* Supplied data:
Lemma agent_fenced_witness :
  permits_connection eg_network (policies_for eg_env [eg_one; eg_other]) PolicyTypeEgress "agents" (agentPodLabels eg_one)
    (Pod "agents" ∅ (egressdPodLabels eg_one)) TCP egressCAPort = true
  /\ permits_connection eg_network (policies_for eg_env [eg_one; eg_other]) PolicyTypeEgress "agents" (agentPodLabels eg_one)
       (Pod "agents" ∅ (egressdPodLabels eg_other)) TCP egressCAPort <> true
  /\ permits_connection eg_network (policies_for eg_env [eg_one; eg_other]) PolicyTypeEgress "agents" (agentPodLabels eg_one)
       (Address "93.184.216.34") TCP 443 <> true.
Proof.
  destruct (DesiredEgressdNetworkPolicy eg_env eg_one) as [egressd|err] eqn:E.
  2: { exfalso. apply (f_equal (fun r => match r with Ok _ => true | Err _ => false end)) in E. vm_compute in E. discriminate E. }
  assert (Hn : forall r, In r [eg_one; eg_other] -> om_Namespace (run_Meta r) = om_Namespace (run_Meta eg_one) ->
    run_name r = run_name eg_one -> r = eg_one).
  { intros r [<-|[<-|[]]] _ Hn; [reflexivity|]. exfalso. vm_compute in Hn. discriminate Hn. }
  pose proof (fun e port => proj1 (agent_fenced eg_network eg_env [eg_one; eg_other] eg_one egressd e TCP port (or_introl eq_refl) eq_refl E Hn)) as H.
  change (om_Namespace (run_Meta eg_one)) with "agents" in H.
  split; [|split].
  - apply H. exists "agents", ∅, (egressdPodLabels eg_one). split; [reflexivity|]. right. split_and!; try (vm_compute; reflexivity).
    left. reflexivity.
  - intros Hc. apply H in Hc as (ns & nl & pl & He & Hor). injection He as <- <- <-. destruct Hor as [[Hl _]|(_ & _ & Hl & _)]; vm_compute in Hl; discriminate Hl.
  - intros Hc. apply H in Hc as (ns & nl & pl & He & _). discriminate He.
Defined.
(** The channel of a code and the end of a session. *)
Lemma call_on_object g ptr : m' = on_object g ptr (sy_manager s) -> (forall x, same_session x (g x)) ->
  lg_holds (note l c a) = lg_holds l ->
  (forall x s0, mg_objects (sy_manager s) !! ptr = Some x -> kd = Goroutine ptr s0 -> status_of l x -> status_of (note l c a) (g x)) ->
  (forall p x s0, p <> ptr -> kd = Goroutine p s0 -> status_of l x -> status_of (note l c a) x) ->
  (forall x, (forall s0, kd <> Goroutine ptr s0) -> status_kept x (g x)) ->
  (forall p, lg_sending (note l c a) = Some p -> exists x, mg_objects (sy_manager s) !! p = Some x
     /\ es_CodeUsed (at_ptr g ptr p x) = true /\ es_Code (at_ptr g ptr p x) = None /\ (lg_sending l = Some p \/ es_CodeUsed x = false)) ->
  (forall x, lg_sending l <> Some ptr -> es_CodeUsed x = true -> es_Code x = None -> es_CodeUsed (g x) = true /\ es_Code (g x) = None) ->
  (forall x, mg_objects (sy_manager s) !! ptr = Some x -> es_CodeUsed (g x) = false -> es_CodeUsed x = false /\ es_Code (g x) = es_Code x) ->
  enrollment_inv after.
Proof.
  intros Hm Hsame Hh Hown1 Hown2 Hkept Hsend Hother Hcode. rewrite Hm.
  assert (E : holds t' = holds t) by (unfold holds; rewrite call_ledger; exact Hh).
  apply (inv_frame s i t t' _ (on_object g ptr (sy_manager s)) (at_ptr g ptr) I Ht eq_refl call_ok); cbn [on_object with_objects mg_config mg_slots mg_sessions mg_objects].
  - done.
  - rewrite E. lia.
  - apply (ei_capacity s I).
  - done.
  - apply alter_imap.
  - intros p x. unfold at_ptr. destruct (decide _); [apply Hsame|apply same_refl].
  - intros p x s0 Hx Hk Hst. unfold at_ptr. rewrite call_ledger. destruct (decide (p = ptr)) as [->|Hne]; [by eapply Hown1|by eapply Hown2].
  - intros p x Hk. unfold at_ptr. destruct (decide (p = ptr)) as [->|]; [by apply Hkept|apply kept_refl].
  - intros p. rewrite call_ledger. apply Hsend.
  - intros p x Hs H1 H2. unfold at_ptr. destruct (decide (p = ptr)) as [->|]; [by apply Hother|done].
  - intros p x Hx. unfold at_ptr. destruct (decide (p = ptr)) as [->|]; [by apply Hcode|done].
Qed.
End Calls.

* Instructions for the task:
Repeat exactly the lines of the records from the one containing "- intros p x Hs" to the last, and include no line outside that stretch.

* Written response:
  - intros p x Hs H1 H2. unfold at_ptr. destruct (decide (p = ptr)) as [->|]; [by apply Hother|done].
  - intros p x Hx. unfold at_ptr. destruct (decide (p = ptr)) as [->|]; [by apply Hcode|done].
Qed.
End Calls.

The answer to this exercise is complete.